(Pékin) La Chine, critiquée pour son manque de transparence sur l’épidémie de COVID-19, a annoncé samedi au moins 60 000 décès en lien avec le virus, depuis la levée des restrictions sanitaires dans le pays il y a un mois, mais l’OMS a demandé des données plus détaillées.

Après trois années de restrictions parmi les plus draconiennes au monde, la Chine a brutalement levé début décembre l’essentiel de ses mesures sanitaires contre le coronavirus.

Le nombre de malades a connu dans la foulée une forte croissance. Des hôpitaux se retrouvent submergés de patients âgés et des crématoriums apparaissent dépassés par l’afflux de corps. À rebours de la situation observée sur le terrain, seule une poignée de décès avaient été jusque-là rapportés par les autorités.  

Pékin avait par ailleurs revu en décembre sa méthodologie pour la comptabilité des morts de la COVID-19. Seules les personnes décédées directement d’une insuffisance respiratoire liée à la COVID-19 sont désormais intégrées dans les statistiques.

Ce changement de méthodologie controversé signifie qu’un grand nombre de décès ne sont plus répertoriés comme étant dus à la COVID-19.

L’Organisation mondiale de la santé (OMS) avait critiqué cette nouvelle définition chinoise d’un mort de la COVID-19, la jugeant « trop étroite ». Samedi, son directeur général, le Dr Tedros Adhanom Ghebreyesus, s’est entretenu avec le ministre Ma Xiaowei, directeur de la Commission nationale de la santé de Chine, a indiqué l’OMS dans un communiqué.

À cette occasion, le patron de l’OMS a salué la publication des nouvelles données, et a appelé Pékin à continuer de partager ces informations avec l’organisation et la population.

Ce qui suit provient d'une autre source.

(** Renewing the references leaves the chunks alone. *)
Lemma ready_refs refs n h : ready n h -> ready n (put_refs refs h) /\ hoard_like h (put_refs refs h).
Proof.
  intros Hr. split.
  - intros Hd. destruct (Hr Hd) as ([(Hl & Hs & _) [] Hcs Hcry Hbf] & Hsound & Hroom). split; [|split]; [|exact Hsound|exact Hroom].
    split; try done.
  - split; [done|]. split; [done|]. intros _ [Hc Hio]. split; [by split|]. done.
Qed.

(** * The chunks *)

Section copy.
Context (s0 : uploading) (m p : gmap Z key_row) (t : gmap Z Z) (ver : Z).
Local Abbreviation pk0 := (up_pk s0).
Local Abbreviation d0 := (data (conn pk0)).
Local Abbreviation rows := (modified_rows m p t).
Context (Hm : main_keys d0 = Some m) (Hp : prev_keys d0 = Some p) (Hc : cache d0 = Some (mk_index ver (Some t))).
Context (Hnone : to_upload d0 = None) (Hmi : int_keys m).
Context (Hg : geometry pk0) (Hbytes : bytes (cache_content pk0)).
Context (Hparcel : h_parcel (up_hoard s0) = parcel pk0).
Context (Hper : is_u 32 (chunks_per_dir (parcel pk0))) (Hnz : chunks_per_dir (parcel pk0) <> 0).
Context (fs0 : list (option (sqlite_fault * bool))).

Local Abbreviation chunk_of r := (u32 (fst (fst r))).
Local Abbreviation tag_of r := (snd (fst r)).
Local Abbreviation len_of r := (u32 (default 0 (snd r))).

Definition path_of (r : Z * list Z * option Z) : option string := form_chunk_path (parcel pk0) (dest_dir s0) (chunk_of r).
Definition dir_of (r : Z * list Z * option Z) : string := chunk_dir (parcel pk0) (dest_dir s0) (chunk_of r).

Definition slot_of (r : Z * list Z * option Z) : list Z := slot pk0 (chunk_of r) (Z.to_nat (len_of r)).

(** The index and the cache file have the data of the chunk. *)
Record good (r : Z * list Z * option Z) : Prop := mk_good {
  gd_chunk : chunk_of r <= chunks (parcel pk0);
  gd_tag : Z.of_nat (length (tag_of r)) = hashlen (parcel pk0);
  gd_length : 0 < len_of r <= chunksize (parcel pk0);
  gd_covered : covered pk0 (chunk_of r) (len_of r);
  gd_intact : intact pk0 (chunk_of r) (len_of r) (tag_of r)
}.

(** The chunk is in its file in the upload directory, and in the hoard cache. *)
Definition uploaded (s : uploading) (r : Z * list Z * option Z) : Prop :=
  good r /\ hoarded (up_hoard s0) (up_hoard s) (tag_of r) /\
  exists path, path_of r = Some path /\ up_files s !! path = Some (slot_of r).

(** The file of a modified chunk. *)
Definition own (path : string) : Prop := exists r, r ∈ rows /\ path_of r = Some path.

L’OMS demande par ailleurs des données plus détaillées sur l’évolution de l’épidémie « par province au fil du temps ».

Premier bilan non exhaustif

Selon le bilan dévoilé samedi, « entre le 8 décembre 2022 et le 12 janvier 2023, un total de 59 938 [décès] ont été recensés » dans les établissements médicaux du pays, a indiqué devant la presse une responsable des autorités sanitaires, Jiao Yahui.  

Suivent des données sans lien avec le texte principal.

Definition create_hoard_index : db hoard_index -> option (pk_err * db hoard_index) := body (
  _ ← must (sql_set_version HOARD_INDEX_VERSION);
  _ ← must (sql_create_table "parcels" parcels_columns);
  _ ← must (sql_create_table "chunks" chunks_columns);
  _ ← must (sql_create_index "chunks_allocated" "chunks" ["allocated"; "offset"]);
  _ ← must (sql_create_table "refs" refs_columns);
  _ ← must sql_create_refs_constraint;
  _ ← must (sql_create_index "refs_bytag" "refs" ["tag"; "parcel"]);
  ret PK_SUCCESS).

(** The cases of the switch, each of which falls through to the next. *)
Definition upgrade_5 : pk (db hoard_index) pk_err () :=
  _ ← must (sql_drop_index "chunks_lru");
  must (sql_create_index "chunks_lru" "chunks" ["referenced"; "last_access"]).

Definition upgrade_6 : pk (db hoard_index) pk_err () := must (sql_create_index "refs_bytag" "refs" ["tag"; "parcel"]).

Definition upgrade_7 : pk (db hoard_index) pk_err () :=
  _ ← must sql_rename_chunks;
  _ ← must (sql_create_table "chunks" chunks_columns);
  _ ← must sql_copy_chunks;
  _ ← must (sql_create_index "chunks_allocated" "chunks" ["allocated"]);
  _ ← must sql_drop_old;
  must sql_clear_unallocated.

Definition upgrade_8 : pk (db hoard_index) pk_err () :=
  _ ← must (sql_drop_index "chunks_allocated");
  must (sql_create_index "chunks_allocated" "chunks" ["allocated"; "offset"]).

Definition upgrade_hoard_index (ver : Z) : db hoard_index -> option (pk_err * db hoard_index) := body (
  if decide (ver < 5 \/ 8 < ver) then ret PK_BADFORMAT
  else
    _ ← (if decide (ver <= 5) then upgrade_5 else pk_ret ());
    _ ← (if decide (ver <= 6) then upgrade_6 else pk_ret ());
    _ ← (if decide (ver <= 7) then upgrade_7 else pk_ret ());
    _ ← upgrade_8;
    _ ← must (sql_set_version HOARD_INDEX_VERSION);
    ret PK_SUCCESS).

Definition create_slot_cache : db hoard_index -> option (pk_err * db hoard_index) := body (
  _ ← must (sql_create_table "temp.slots" slots_columns); ret PK_SUCCESS).

(** * Opening *)

(** The version decides. *)
Definition prepare_index (ver : Z) : pk (db hoard_index) pk_err pk_err :=
  if decide (ver = 0) then call create_hoard_index
  else if decide (ver < HOARD_INDEX_VERSION) then call (upgrade_hoard_index ver)
  else if decide (HOARD_INDEX_VERSION < ver) then pk_ret PK_BADFORMAT
  else pk_ret PK_SUCCESS.

Definition open_index_steps : pk (db hoard_index) pk_err pk_err :=
  '(_, rows) ← on_db (query (Stmt sql_get_version));
  has ← gets query_has_row;
  if negb has then goto_bad PK_IOERR
  else
    match rows with
    | [] => fault
    | v :: _ =>
        err ← prepare_index (s32 v);
        if decide (err <> PK_SUCCESS) then goto_bad err
        else
          err ← call create_slot_cache;
          if decide (err <> PK_SUCCESS) then goto_bad err
          else
            ok ← try_db commit;
            if ok : bool then ret PK_SUCCESS else goto_bad PK_IOERR
    end.

Definition open_index_body : pk (db hoard_index) pk_err pk_err :=
  ok ← try_db begin; if ok : bool then open_index_steps else ret PK_IOERR.

(** sql_conn_close: an open transaction is rolled back, and the temporary table goes. *)
Definition close_index (b : db hoard_index) : hoard_index :=
  let i := default (data b) (saved b) in
  mk_index (hi_version i) (delete "temp.slots" (hi_schema i)) (hi_old i) (set_hslots [] (hi_tables i)).

(** The result, the connection or else the file as it is left, and the main connection, to which
    [attach_to] makes the tables of the hoard cache visible. *)
Section open.
Context {M : Type} (attach_to detach : M -> M).

Definition open_hoard_index (i : hoard_index) (opened : bool) (fs : list (option (sqlite_fault * bool))) (main : db M) :
    option (pk_err * (db hoard_index + hoard_index) * db M) :=
  c ← sql_conn_open (if opened then Some i else None) fs;
  match c with
  | None => Some (PK_IOERR, inr i, main)
  | Some b =>
      '(err, b) ← transaction open_index_body b;
      if decide (err <> PK_SUCCESS) then Some (err, inr (close_index b), main)
      else
        '(ok, main) ← attach attach_to detach main;
        if ok : bool then Some (PK_SUCCESS, inl b, main) else Some (PK_IOERR, inr (close_index b), main)
  end.
End open.

(** * What the statements do together *)

Section must.
Context (fs : list (option (sqlite_fault * bool))) (i0 : hoard_index).

Definition at_index (i : hoard_index) (b : db hoard_index) : Prop := active i0 i b /\ within fs b.

Definition refused (b : db hoard_index) : Prop :=
  broken fs i0 b /\ within fs b /\ (query_busy b = false -> ~ Forall contention fs).

(** The result of a group of statements. *)
Definition prepared (i : hoard_index) (err : pk_err) (b : db hoard_index) : Prop :=
  err = PK_SUCCESS /\ at_index i b \/ err = PK_IOERR /\ refused b.

Lemma must_ok {A} (q : iq A) i i' rows Q (X : exit pk_err -> db hoard_index -> Prop) :
  q i = inr (i', rows) -> (forall b, at_index i' b -> Q () b) -> (forall b, refused b -> X (Return PK_IOERR) b) ->
  triple (at_index i) (must q) Q X.
Proof.
  intros Hq HQ HX b [Ha Hw]. unfold must.
  destruct (tx_query (S:=db hoard_index) (R:=pk_err) fs i0 i q (fun _ => True)) with (s := b) as (r & b' & Hr & Hpost);
    [done|by split_and!|].
  destruct r as [[ok rows']|]; [|done]. destruct Hpost as (Hw' & _ & Hout). rewrite (bind_step _ _ _ _ _ Hr). destruct ok; simpl.
  - destruct Hout as (d1 & Hd1 & Ha' & _). rewrite Hq in Hd1. injection Hd1 as -> ->. eexists _, _. split; [done|]. by apply HQ.
  - destruct Hout as (_ & Hb & _ & Hcase). eexists _, _. split; [done|]. apply HX. split_and!; try done. intros Hnb.
    destruct (Hcase Hnb) as [(e & He)|?]; [congruence|done].
Qed.

(** A group of statements that takes the index from [i] to [i']. *)
Definition group (i i' : hoard_index) (m : pk (db hoard_index) pk_err ()) : Prop :=
  triple (at_index i) m (fun _ => at_index i') (fun e b => e = Return PK_IOERR /\ refused b).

Parmi ces décès, 5503 ont été causés directement par une insuffisance respiratoire liée à la COVID-19 et 54 435 décès sont dus à des maladies sous-jacentes associées à la COVID-19, a-t-elle précisé.  

Ce bilan, qui ne tient pas compte des décès survenus en dehors du système hospitalier, est sans doute sous-évalué.

L’âge moyen des victimes était de 80 ans.

Les personnes âgées sont considérées comme particulièrement vulnérables car beaucoup en Chine sont peu voire pas vaccinées.

Les autorités sanitaires justifient la publication de ce bilan plus d’un mois après la levée des restrictions sanitaires, par le temps nécessaire pour faire remonter les informations.  

Pic atteint

L’OMS avait exprimé ses doutes à plusieurs reprises concernant les données épidémiologiques de Pékin.

« Nous continuons à demander à la Chine des données plus rapides, régulières et fiables sur les hospitalisations et les décès, ainsi qu’un séquençage du virus plus complet et en temps réel », avait insisté le Dr Tedros.

Pékin avait fustigé ces critiques et appelé l’OMS à adopter une position « impartiale » sur la COVID-19.  

Le pic épidémique semble par ailleurs passé.

Fin décembre, près de 3 millions de patients dans tout le pays avaient consulté pour de la fièvre, contre moins de 500 000 au 12 janvier, selon les chiffres communiqués samedi.

À Pékin, centres commerciaux, restaurants et transports sont de nouveau animés. Les autorités redoutent un nouveau rebond épidémique avec les déplacements liés aux festivités du Nouvel An lunaire, alors que des millions de Chinois s’apprêtent à se retrouver en famille.

« Pas nécessaire »

Mercredi, les autorités sanitaires chinoises avaient estimé qu’il n’était « pas nécessaire » dans l’immédiat de s’attarder sur le nombre précis de décès liés à la COVID-19.

« La tâche principale durant la pandémie est de soigner les patients », avait assuré l’épidémiologiste Liang Wannian, chef du groupe d’experts contre la COVID-19 missionné par la Commission nationale de la santé.

Liang Wannian arguait également du manque de consensus au niveau international pour la classification d’un décès lié à la COVID-19.

La Chine pourrait déterminer les chiffres des décès en examinant a posteriori la surmortalité, avait même suggéré Wang Guiqiang, chef du département des maladies infectieuses de l’Hôpital numéro 1 de l’université de Pékin.

Lors de cette conférence de presse mercredi, seuls 37 décès liés à la COVID-19 avaient été enregistrés en Chine depuis le mois dernier, sur une population de 1,4 milliard d’habitants.